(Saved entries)
Lemma counted_splice (o : Z) (hd : nat) (self nb : PythonSequence) (n : Z) :
  counted o hd self ->
  counted (python_linenum self) (node_depth self hd) nb ->
  (0 < length (get_lines nb (node_depth self hd)))%nat ->
  counted o hd (splice_block self n nb).
Proof.
  intros Hc Hnb Hlen. pose proof (counted_nonneg _ _ _ Hc) as Hpos.
  destruct Hc as (Hwf & Hnum & Hkeys). destruct Hnb as (_ & Hnum' & Hkeys').
  assert (python_linenum (splice_block self n nb) = python_linenum nb) as Hpl
    by (destruct self as [? ? ? ? ? ? [|i] ? ? ?]; reflexivity).
  assert (python_line_map (splice_block self n nb)
          = python_line_map nb ∪ <[python_linenum self := n]> (python_line_map self))
    as Hmap by (destruct self as [? ? ? ? ? ? [|i] ? ? ?]; reflexivity).
  apply (counted_step o hd self _ _ (extends_splice self n nb hd Hwf));
    [lia | | exact (conj Hwf (conj Hnum Hkeys))].
  rewrite Hpl, Hmap. apply map_Forall_union_2.
  - eapply map_Forall_impl; [exact Hkeys'|]. intros g x Hg. cbn in *. lia.
  - apply map_Forall_insert_2; [lia|]. eapply keys_weaken; [|exact Hkeys]. lia.
Qed.

Lemma counted_middle (o : Z) (hd : nat) (self : PythonSequence) (st w : string) (n : Z) :
  counted o hd self -> is_indented self = true ->
  counted o hd (middle_block self st w n).
Proof.
  intros Hc Hind. pose proof (counted_nonneg _ _ _ Hc) as Hpos.
  destruct Hc as (Hwf & Hnum & Hkeys).
  apply (counted_step o hd self _ _ (extends_middle self st w n hd Hwf Hind));
    [now destruct self | | exact (conj Hwf (conj Hnum Hkeys))].
  destruct self. cbn in *. apply map_Forall_insert_2; [lia|].
  eapply keys_weaken; [|exact Hkeys]. lia.
Qed.

Lemma counted_end (o : Z) (hd : nat) (self : PythonSequence) (w : string) :
  counted o hd self -> counted o hd (end_block self w).
Proof.
  intros Hc. unfold end_block. destruct (String.eqb w "pypdef"); [|exact Hc].
  now apply counted_add_line.
Qed.

Lemma linenum_open (self : PythonSequence) (st w : string) (n m : Z) :
  python_linenum self < python_linenum (open_block (update_python_linemap self m) st w n).
Proof.
  unfold open_block. destruct (String.eqb w "pypdef"); cbn.
  - lia.
  - rewrite ?andb_false_r. cbn. lia.
Qed.

Lemma linenum_compound (blk : list (PythonLine * Z)) :
  forall self, python_linenum self <= python_linenum (add_compound_block self blk).
Proof.
  induction blk as [|e blk IH]; intros self; [cbn; lia|].
  unfold add_compound_block. cbn [fold_left].
  etransitivity; [|apply IH]. rewrite linenum_add_node. lia.
Qed.

(** The parser keeps the counter in step with the lines it generates, and
    the counter never goes back. *)
Lemma parse_lines_counted (fuel : nat) :
  forall self lines self' rest o hd,
    parse_lines fuel self lines = Ok (self', rest) ->
    counted o hd self ->
    counted o hd self' /\ python_linenum self <= python_linenum self'.
Proof.
  induction fuel as [|fuel IH]; intros self lines self' rest o hd H Hc; [discriminate|].
  destruct lines as [|[raw n] lines]; [injection H as <- <-; split; [exact Hc | lia]|].
  rewrite parse_lines_step in H.
  destruct (line_kind raw) as [| |st w|st w|w|st|line].
  - exact (IH _ _ _ _ _ _ H Hc).
  - destruct (_process_python_block lines) as [[blk rest0]| |]; try discriminate.
    destruct (IH _ _ _ _ _ _ H (counted_compound _ _ _ _ Hc)) as [Hc' Hle].
    split; [exact Hc'|]. pose proof (linenum_compound blk self). lia.
  - destruct (parse_lines fuel _ lines) as [[nb rest0]| |] eqn:Hnb; try discriminate.
    destruct (IH _ _ _ _ _ (node_depth self hd) Hnb (counted_open self st w n n _))
      as [Hcnb Hle0].
    pose proof (linenum_open self st w n n) as Hopen.
    assert (0 < length (get_lines nb (node_depth self hd)))%nat as Hlen.
    { destruct Hcnb as (_ & Hnum & _). lia. }
    destruct (IH _ _ _ _ _ _ H (counted_splice _ _ _ _ n Hc Hcnb Hlen)) as [Hc' Hle].
    split; [exact Hc'|].
    assert (python_linenum (splice_block self n nb) = python_linenum nb) as Hpl
      by (destruct self as [? ? ? ? ? ? [|i] ? ? ?]; reflexivity).
    lia.
  - destruct (control_word self) as [cw|] eqn:Hcw; [|discriminate].
    destruct (negb _); [discriminate|].
    assert (is_indented self = true) as Hind
      by (exact (RefineFacts.wf_seq_word self cw (proj1 Hc) Hcw)).
    destruct (IH _ _ _ _ _ _ H (counted_middle _ _ _ st w n Hc Hind)) as [Hc' Hle].
    split; [exact Hc'|].
    assert (python_linenum (middle_block self st w n) = python_linenum self + 1) as Hpl
      by (now destruct self).
    lia.
  - destruct (control_word self); [|discriminate].
    destruct (negb _); [discriminate|]. injection H as <- <-.
    split; [now apply counted_end|].
    unfold end_block. destruct (String.eqb w "pypdef"); [|lia].
    rewrite linenum_add_node. lia.
  - destruct (IH _ _ _ _ _ _ H (counted_add_line _ _ _ _ (Some n) Hc)) as [Hc' Hle].
    split; [exact Hc'|]. rewrite linenum_add_node in Hle. lia.
  - destruct (IH _ _ _ _ _ _ H (counted_add_line _ _ _ _ (Some n) Hc)) as [Hc' Hle].
    split; [exact Hc'|]. rewrite linenum_add_node in Hle. lia.
Qed.

Lemma root_counted (start : Z) (hd : nat) : counted start hd (PythonSequence_init start).
Proof.
  split; [apply KeywordFacts.root_wf|]. cbn. split; [lia|]. apply map_Forall_empty.
Qed.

What this task involves: When you reach the line containing "counted (python_linenum self)" in the data above, start copying exactly, and stop after the line containing "as Hmap by (destruct".

Written solution:
  counted (python_linenum self) (node_depth self hd) nb ->
  (0 < length (get_lines nb (node_depth self hd)))%nat ->
  counted o hd (splice_block self n nb).
Proof.
  intros Hc Hnb Hlen. pose proof (counted_nonneg _ _ _ Hc) as Hpos.
  destruct Hc as (Hwf & Hnum & Hkeys). destruct Hnb as (_ & Hnum' & Hkeys').
  assert (python_linenum (splice_block self n nb) = python_linenum nb) as Hpl
    by (destruct self as [? ? ? ? ? ? [|i] ? ? ?]; reflexivity).
  assert (python_line_map (splice_block self n nb)
          = python_line_map nb ∪ <[python_linenum self := n]> (python_line_map self))
    as Hmap by (destruct self as [? ? ? ? ? ? [|i] ? ? ?]; reflexivity).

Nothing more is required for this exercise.